W związku z tym w piątek w całym kraju odbędą się protesty. W naszym regionie rolnicy mają zablokować najważniejsze węzły drogowe, najprawdopodobniej z ominięciem Szczecina.

Protestować mają rolnicy m.in. z Bań, Pyrzyc, Przelewic, Trzcińska-Zdroju i Lipian. Strajk ma się rozpocząć o godzinie 9:00 w Baniach. Grupy protestujących będą dołączać do niego sukcesywnie. Droga S3 na wysokości Myśliborza ma być blokowana do godz. 16:00. Szacuje się, że w proteście może wziąć udział nawet 1000 traktorów.

– Przepraszamy wszystkich mieszkańców, ale walczymy także w ich imieniu. Nie zgadzamy się, by ceny u rolników były niskie, a w sklepach drogie. Kto na tym zarabia? Różnice są kolosalne – mówi Stanisław Barna z Solidarności Rolników Indywidualnych Pomorza Zachodniego. – Mówimy też o zbożu, które tranzytem wjeżdża do Polski. Miało jechać do Afryki, a zostaje w Europie i mamy dosłownie zasypany rynek. Nadwyżka sięga nawet kilku milionów ton, przez co lokalni rolnicy nie mogą sprzedać swoich zapasów. To nie do pomyślenia. Czekamy na otrzeźwienie rządu. Jeżeli ono nie nastąpi, to 20 lutego odbędzie się strajk generalny – zapowiada Barna i dodaje:

– Szczecin na ten moment zostawiamy w spokoju, ale jak już przyjedziemy, to na dłużej. 
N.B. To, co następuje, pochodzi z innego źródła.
(* ===== verification/Patch.v ===== *)
(** * Patches

    [packages/opencode-app/src/tools/apply-patch-tool.ts]: the patch language,
    its parser, and the application of a patch to the files of a repository. *)

From S2P Require Import Prelude Files.
From Stdlib Require Import Ascii String.
From stdpp Require Import prelude list strings gmap.
Set Default Goal Selector "!".
Set Default Proof Using "Type".
Set Warnings "-clear-no-such-hyp".
#[local] Arguments String.append : simpl nomatch.

(** ** The language *)

Record PatchHunk : Type := mkHunk { oldLines : list string; newLines : list string }.

Inductive PatchOperation : Type :=
| op_add (filePath : string) (lines : list string)
| op_delete (filePath : string)
| op_update (filePath : string) (hunks : list PatchHunk).

Definition BEGIN_PATCH : string := "*** Begin Patch".
Definition END_PATCH : string := "*** End Patch".
Definition ADD_FILE : string := "*** Add File: ".
Definition DELETE_FILE : string := "*** Delete File: ".
Definition UPDATE_FILE : string := "*** Update File: ".

(** [line.slice(n)]. *)
Fixpoint slice_from (n : nat) (s : string) : string :=
  match n, s with
  | S n, String _ t => slice_from n t
  | _, _ => s
  end.

Definition after_marker (marker line : string) : string := trim (slice_from (String.length marker) line).

(** [while (lines.at(-1) === "") lines.pop()]. *)
Fixpoint pop_empties (lines : list string) : list string :=
  match lines with
  | [] => []
  | l :: ls => match pop_empties ls with
               | [] => if decide (l = "") then [] else [l]
               | ls => l :: ls
               end
  end.

(** ** The parser

    An iteration of a loop looks at the first of the lines that are left, which
    end before the end marker. *)

(** The content of an added file and the lines after it. *)
Fixpoint parse_added (filePath : string) (lines : list string) : outcome (list string * list string) :=
  match lines with
  | [] => Ret ([], [])
  | l :: ls =>
    if startsWith l "*** " then Ret ([], lines)
    else if startsWith l "+" then
      match parse_added filePath ls with
      | Ret (content, rest) => Ret (slice_from 1 l :: content, rest)
      | Throw e => Throw e
      end
    else Throw ("Add file '" +:+ filePath +:+ "' lines must start with '+'.")
  end.

Definition push_current (current : option PatchHunk) (hunks : list PatchHunk) : list PatchHunk :=
  match current with Some h => hunks ++ [h] | None => hunks end.

(** One line of a hunk: context, removed or added. *)
Definition hunk_line (filePath l : string) (current : PatchHunk) : outcome PatchHunk :=
  match l with
  | String marker value =>
    if decide (marker = " "%char) then Ret (mkHunk (oldLines current ++ [value]) (newLines current ++ [value]))
    else if decide (marker = "-"%char) then Ret (mkHunk (oldLines current ++ [value]) (newLines current))
    else if decide (marker = "+"%char) then Ret (mkHunk (oldLines current) (newLines current ++ [value]))
    else Throw ("Unsupported patch line in '" +:+ filePath +:+ "': " +:+ l)
  | EmptyString => Throw ("Unsupported patch line in '" +:+ filePath +:+ "': " +:+ l)
  end.

Fixpoint parse_hunks (filePath : string) (current : option PatchHunk) (hunks : list PatchHunk) (lines : list string) :
    outcome (list PatchHunk * list string) :=
  match lines with
  | [] => Ret (push_current current hunks, [])
  | l :: ls =>
    if startsWith l "*** " then Ret (push_current current hunks, lines)
    else if startsWith l "@@" then parse_hunks filePath (Some (mkHunk [] [])) (push_current current hunks) ls
    else match hunk_line filePath l (current or_else mkHunk [] []) with
         | Ret h => parse_hunks filePath (Some h) hunks ls
         | Throw e => Throw e
         end
  end.

(** One directive with its lines. *)
Definition parse_operation (line : string) (rest : list string) : outcome (PatchOperation * list string) :=
  if startsWith line ADD_FILE then
    let filePath := after_marker ADD_FILE line in
    match parse_added filePath rest with
    | Ret (content, rest) => Ret (op_add filePath content, rest)
    | Throw e => Throw e
    end
  else if startsWith line DELETE_FILE then Ret (op_delete (after_marker DELETE_FILE line), rest)
  else if startsWith line UPDATE_FILE then
    let filePath := after_marker UPDATE_FILE line in
    match parse_hunks filePath None [] rest with
    | Ret ([], _) => Throw ("Update file '" +:+ filePath +:+ "' has no hunks.")
    | Ret (hunks, rest) => Ret (op_update filePath hunks, rest)
    | Throw e => Throw e
    end
  else Throw ("Unsupported patch directive: " +:+ line).

(** [while (index < lines.length - 1)]: an iteration consumes a line at least,
    so the number of lines is fuel enough ([parse_operations_fuel]). *)
Fixpoint parse_operations (fuel : nat) (lines : list string) : outcome (list PatchOperation) :=
  match fuel, lines with
  | _, [] => Ret []
  | O, _ :: _ => Ret []
  | S fuel, line :: rest =>
    match parse_operation line rest with
    | Ret (op, rest) =>
      match parse_operations fuel rest with
      | Ret ops => Ret (op :: ops)
      | Throw e => Throw e
      end
    | Throw e => Throw e
    end
  end.

(** Replacing CRLF by LF and splitting at LF is splitting at either. *)
Definition parseApplyPatch (patch : string) : outcome (list PatchOperation) :=
  let lines := pop_empties (split_crlf patch) in
  if decide (head lines = Some BEGIN_PATCH ∧ last lines = Some END_PATCH) then
    let body := removelast (tail lines) in
    match parse_operations (length body) body with
    | Ret [] => Throw "Patch did not contain any file operations."
    | r => r
    end
  else Throw "Patch must be wrapped in *** Begin Patch and *** End Patch markers.".

(** ** Application *)

(** [index] and the positions after it, [count] of them. *)
Fixpoint find_at (lines sequence : list string) (index count : nat) : option nat :=
  match count with
  | O => None
  | S count =>
    if decide (take (length sequence) (drop index lines) = sequence) then Some index
    else find_at lines sequence (S index) count
  end.

Definition findLineSequence (lines sequence : list string) (startIndex : nat) : option nat :=
  if decide (sequence = []) then Some startIndex
  else find_at lines sequence startIndex (S (length lines) - length sequence - startIndex).

Fixpoint apply_hunks (filePath : string) (hunks : list PatchHunk) (lines : list string) (cursor : nat) : outcome (list string) :=
  match hunks with
  | [] => Ret lines
  | h :: hs =>
    match findLineSequence lines (oldLines h) cursor with
    | None => Throw ("Patch hunk did not match " +:+ filePath +:+ ".")
    | Some start =>
      apply_hunks filePath hs (take start lines ++ newLines h ++ drop (start + length (oldLines h)) lines)
        (start + length (newLines h))
    end
  end.

Definition NEWLINE : string := String LF "".

(** The function of the same body in [diff-summary.ts]. *)
Definition splitFileLines (content : string) : list string := splitComparableLines content.

Definition applyUpdateHunks (content : string) (hunks : list PatchHunk) (filePath : string) : outcome string :=
  match apply_hunks filePath hunks (splitFileLines content) 0 with
  | Ret [] => Ret ""
  | Ret lines => Ret (Prelude.join NEWLINE lines +:+ (if endsWith content NEWLINE then NEWLINE else ""))
  | Throw e => Throw e
  end.

Definition formatPatchLines (lines : list string) : string :=
  match lines with
  | [] => ""
  | _ => Prelude.join NEWLINE lines +:+ NEWLINE
  end.

Definition applyOperation `{NodeFs W} (repoRoot : Path) (operation : PatchOperation) : M W ToolDiffSummary :=
  match operation with
  | op_add filePath lines =>
    resolved ← lift_outcome (resolveRepoPath repoRoot filePath);
    exists_ ← gets (fs_existsSync (absolutePath resolved));
    if exists_ : bool then throw ("Cannot add '" +:+ relativePath resolved +:+ "' because it already exists.")
    else
      let after := formatPatchLines lines in
      fs_mkdirSync (removelast (absolutePath resolved));;
      fs_writeFileSync (absolutePath resolved) after;;
      mret (summarizeTextDiff (relativePath resolved) "" after)
  | op_delete filePath =>
    resolved ← lift_outcome (resolveRepoPath repoRoot filePath);
    before ← fs_readFileSync (absolutePath resolved);
    fs_unlinkSync (absolutePath resolved);;
    mret (summarizeTextDiff (relativePath resolved) before "")
  | op_update filePath hunks =>
    resolved ← lift_outcome (resolveRepoPath repoRoot filePath);
    before ← fs_readFileSync (absolutePath resolved);
    after ← lift_outcome (applyUpdateHunks before hunks (relativePath resolved));
    fs_writeFileSync (absolutePath resolved) after;;
    mret (summarizeTextDiff (relativePath resolved) before after)
  end.

(** [operations.map((operation) => applyOperation(repoRoot, operation))]. *)
Fixpoint applyOperations `{NodeFs W} (repoRoot : Path) (operations : list PatchOperation) : M W (list ToolDiffSummary) :=
  match operations with
  | [] => mret []
  | op :: ops => s ← applyOperation repoRoot op; ss ← applyOperations repoRoot ops; mret (s :: ss)
  end.

Definition executeApplyPatchTool `{NodeFs W} (repoRoot : Path) (patch : string) : M W (ToolResultEnvelope ToolDiffSummary) :=
  tool_body "apply_patch" (
    operations ← lift_outcome (parseApplyPatch patch);
    summaries ← applyOperations repoRoot operations;
    let diff := combineDiffSummaries summaries in
    mret (mkResult "apply_patch" succeeded (Some diff) None (mkMetadata false None None None None (Some diff)))).

(** ** Hunks are found wherever they can be

    A specification that does not search: the old lines of the hunks occur in
    this order and apart from each other, and are replaced. *)

Inductive replaced : list PatchHunk → list string → list string → Prop :=
| replaced_nil rest : replaced [] rest rest
| replaced_cons h hs gap rest rest' :
    replaced hs rest rest' →
    replaced (h :: hs) (gap ++ oldLines h ++ rest) (gap ++ newLines h ++ rest').

Lemma replaced_skip hs rest out x : replaced hs rest out → ∃ out', replaced hs (x ++ rest) out'.
Proof.
  destruct 1 as [rest|h hs gap rest rest' Hr]; [exists (x ++ rest); constructor|].
  rewrite app_assoc. eexists. by constructor.
Qed.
„Od czasów Leppera nie pamiętam takiej mobilizacji rolników”

Wiele wskazuje na to, że to dopiero początek rolniczych protestów. Polscy rolnicy – wzorem niemieckich – nie wykluczają strajku generalnego, który mógłby objąć cały kraj. Jeżeli do 20 lutego nie uda się osiągnąć porozumienia z rządem, należy spodziewać się nawet blokad portów, centrów logistycznych i hal magazynowych.

– Jeżeli nie dojdzie do skutku dialog między rządem RP a rolnikami, to protest zostanie zaostrzony. Może być blokada portu, ale nie tylko. Jesteśmy zdesperowani. Od czasów Andrzeja Leppera nie pamiętam takiej mobilizacji rolników – mówi Stanisław Barna.

Ostatni duży protest rolników odbył się w Szczecinie wiosną ubiegłego roku. W miniony wtorek komitet protestacyjny ze Szczecina przyłączył się do strajkujących rolników z Niemiec, blokując polsko-niemieckie przejście graniczne.